(** [time.Parse("2006-01-02", value)]: [None] when it returns an error.
    The layout is a four-digit year, a two-digit month and a two-digit
    day, separated by dashes; the month must lie in 1..12, nothing may
    follow the day, and the day must exist in that month of that year. *)
Definition time_Parse_ymd (value : string) : option Time :=
  match getyear (of_string value) with
  | None => None
  | Some (y, value) =>
  match skipDash value with
  | None => None
  | Some value =>
  match getnum2 value with
  | None => None
  | Some (m, value) =>
  if (m <=? 0)%Z || (12 <? m)%Z then None else
  match skipDash value with
  | None => None
  | Some value =>
  match getnum2 value with
  | None => None
  | Some (d, value) =>
  match value with
  | _ :: _ => None
  | [] =>
      if (d <? 1)%Z || (daysIn m y <? d)%Z then None
      else Some (mkTime y m d)
  end end end end end end.

(** [FuncIndexOf] *)
Definition FuncIndexOf (needle haystack : string) : Z :=
  gostrings.Index haystack needle.

Section funcs.

(** [t.Format(format)] of package [time], not modelled further. *)
Variable time_Format : Time → string → string.

(** The width of Go's [int] on the host, 32 or 64 bits. *)
Variable intSize : Z.

(** Two's-complement wrap-around of [int] arithmetic. *)
Definition wrapInt (z : Z) : Z :=
  ((z + 2 ^ (intSize - 1)) mod 2 ^ intSize - 2 ^ (intSize - 1))%Z.

(** [FuncDateReformat] *)
Definition FuncDateReformat (date format : string) : string :=
  match time_Parse_ymd date with
  | None => date
  | Some t => time_Format t format
  end.

(** [FuncAddInt] *)
Definition FuncAddInt (x y : Z) : Z := wrapInt (x + y)%Z.

End funcs.

End templatefuncs.
(** ** Degenerate sweeps in binary64 *)

Section DegenerateSweeps.
Variable L : Library binary64.
Context {pixel : Type}.
Variable to_float : pixel -> B64.float.


Lemma sub_self_zero_or_nan (x : B64.float) :
  B64.is_zero_or_nan (B64.sub x x) = true.
Proof.
  destruct x as [s|s| |s m e];
    [destruct s; reflexivity | destruct s; reflexivity | reflexivity | ].
  cbv beta iota zeta delta [B64.sub SFsub]. rewrite Z.sub_diag. reflexivity.
Qed.

Lemma div_zero_or_nan (x y : B64.float) :
  B64.is_zero_or_nan x = true -> B64.is_zero_or_nan (B64.div x y) = true.
Proof. destruct x; try discriminate; destruct y; reflexivity. Qed.

Lemma mul_zero_or_nan_l (x y : B64.float) :
  B64.is_zero_or_nan x = true -> B64.is_zero_or_nan (B64.mul x y) = true.
Proof. destruct x; try discriminate; destruct y; reflexivity. Qed.

Lemma mul_zero_or_nan_r (x y : B64.float) :
  B64.is_zero_or_nan y = true -> B64.is_zero_or_nan (B64.mul x y) = true.
Proof. destruct y; try discriminate; destruct x; reflexivity. Qed.

Lemma add_zero_or_nan (x y : B64.float) :
  B64.is_zero_or_nan x = true -> B64.is_zero_or_nan y = true ->
  B64.is_zero_or_nan (B64.add x y) = true.
Proof.
  destruct x as [[|]| | |]; try discriminate;
    destruct y as [[|]| | |]; try discriminate; reflexivity.
Qed.

Lemma div_zero_or_nan_by_zero_or_nan (x z : B64.float) :
  B64.is_zero_or_nan x = true -> B64.is_zero_or_nan z = true ->
  B64.div x z = S754_nan.
Proof.
  destruct x; try discriminate; destruct z; try discriminate; reflexivity.
Qed.

Lemma sum_zero_or_nan (l : list B64.float) :
  Forall (fun x => B64.is_zero_or_nan x = true) l ->
  B64.is_zero_or_nan (B64.sum l) = true.
Proof.
  unfold B64.sum. generalize (S754_zero false) (eq_refl : B64.is_zero_or_nan (S754_zero false) = true).
  induction l as [|x l IH]; intros acc Hacc Hl; [exact Hacc|].
  inversion Hl; subst. cbn [fold_left].
  apply IH; [apply add_zero_or_nan|]; assumption.
Qed.

Lemma Forall_zip_with {A B C : Type} (P : A -> Prop) (Q : B -> Prop)
    (R : C -> Prop) (f : A -> B -> C) (xs : list A) (ys : list B) :
  (forall a b, P a -> Q b -> R (f a b)) ->
  Forall P xs -> Forall Q ys -> Forall R (zip_with f xs ys).
Proof.
  intros Hf Hx. revert ys. induction Hx as [|x xs Hx Hxs IH]; intros ys Hy.
  - constructor.
  - destruct Hy as [|y ys Hy Hys]; cbn [zip_with]; constructor; auto.
Qed.

Lemma Forall_tl {A : Type} (P : A -> Prop) (l : list A) :
  Forall P l -> Forall P (tl l).
Proof. intros [|x xs Hx Hxs]; [constructor | exact Hxs]. Qed.

Lemma Forall_removelast {A : Type} (P : A -> Prop) (l : list A) :
  Forall P l -> Forall P (removelast l).
Proof.
  induction 1 as [|x xs Hx Hxs IH]; [constructor|].
  destruct xs as [|y ys]; [constructor|].
  change (Forall P (x :: removelast (y :: ys))). constructor; assumption.
Qed.

(** The integral of a curve of zeros and NaN is a zero or NaN, whatever
    the abscissae are. *)
Lemma np_trapz_zero_or_nan (y x : list B64.float) :
  Forall (fun g => B64.is_zero_or_nan g = true) y ->
  B64.is_zero_or_nan (np_trapz binary64 y x) = true.
Proof.
  intros Hy. unfold np_trapz. apply sum_zero_or_nan.
  apply (Forall_zip_with (fun _ => True)
           (fun s => B64.is_zero_or_nan s = true)).
  - intros di s _ Hs. apply div_zero_or_nan, mul_zero_or_nan_r, Hs.
  - apply Forall_forall. intros; exact I.
  - apply (Forall_zip_with (fun g => B64.is_zero_or_nan g = true)
             (fun g => B64.is_zero_or_nan g = true)).
    + intros a b. apply add_zero_or_nan.
    + apply Forall_tl, Hy.
    + apply Forall_removelast, Hy.
Qed.

Lemma differences_unchanged (im : image binary64) (diams : list B64.float) :
  Forall (fun d => opened_sum L im d = img_sum binary64 im) diams ->
  Forall (fun g => g = B64.sub (img_sum binary64 im) (img_sum binary64 im))
         (differences L im (img_sum binary64 im) diams).
Proof.
  induction 1 as [|d diams Hd Hall IH]; [constructor|].
  rewrite differences_cons, Hd. constructor; [reflexivity | exact IH].
Qed.

(** When no opening of the sweep changes the total intensity (a flat
    image with more pixels than the largest probed area, an image
    without small bright structures), every raw difference is
    [sum0 - sum0], the integral is a zero or NaN, and every value of
    the returned curve is NaN. *)
Theorem unchanged_image_spectrum_is_nan
    (img : list (list pixel)) (scale : B64.float) (step end_ : Z)
    (bg_diam : B64.float) (diams : list B64.float) :
  let im := snd (prepare L to_float img scale bg_diam) in
  diameters binary64 scale step end_ = Ok diams ->
  Forall (fun d => opened_sum L im d = img_sum binary64 im) diams ->
  exists xs ys,
    calc_size_spectrum L to_float img scale step end_ bg_diam = Ok (xs, ys)
    /\ length ys = length diams
    /\ forallb B64.is_nan ys = true.
Proof.
  cbv zeta. intros Hd Hall.
  rewrite calc_size_spectrum_stages, Hd. cbv zeta.
  eexists. eexists. split; [reflexivity|]. split.
  - rewrite !length_map. apply differences_length.
  - apply differences_unchanged in Hall.
    set (im := snd (prepare L to_float img scale bg_diam)) in *.
    set (s0 := img_sum binary64 im) in *.
    assert (Hgs : Forall (fun g => B64.is_zero_or_nan g = true)
              (map (fun g => mul binary64 (div binary64 g s0) (hundred binary64))
                   (differences L im s0 diams))).
    { apply Forall_forall. intros g Hg. apply in_map_iff in Hg.
      destruct Hg as (g0 & <- & Hg0).
      rewrite (proj1 (Forall_forall _ _) Hall g0 Hg0).
      apply mul_zero_or_nan_l, div_zero_or_nan, sub_self_zero_or_nan. }
    apply forallb_forall. intros y Hy. apply in_map_iff in Hy.
    destruct Hy as (g & <- & Hg).
    change (mul binary64) with B64.mul. change (div binary64) with B64.div.
    rewrite (div_zero_or_nan_by_zero_or_nan g).
    + destruct (fst (prepare L to_float img scale bg_diam)); reflexivity.
    + exact (proj1 (Forall_forall _ _) Hgs g Hg).
    + apply np_trapz_zero_or_nan, Hgs.
Qed.
End DegenerateSweeps.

- **Work required**:
Referring to the material above, set down exactly the lines between the line with "unfold B64.sum. generalize" and the line with "(Q : B -> Prop)", inclusive, and no other lines.

- **Response box**:
  unfold B64.sum. generalize (S754_zero false) (eq_refl : B64.is_zero_or_nan (S754_zero false) = true).
  induction l as [|x l IH]; intros acc Hacc Hl; [exact Hacc|].
  inversion Hl; subst. cbn [fold_left].
  apply IH; [apply add_zero_or_nan|]; assumption.
Qed.

Lemma Forall_zip_with {A B C : Type} (P : A -> Prop) (Q : B -> Prop)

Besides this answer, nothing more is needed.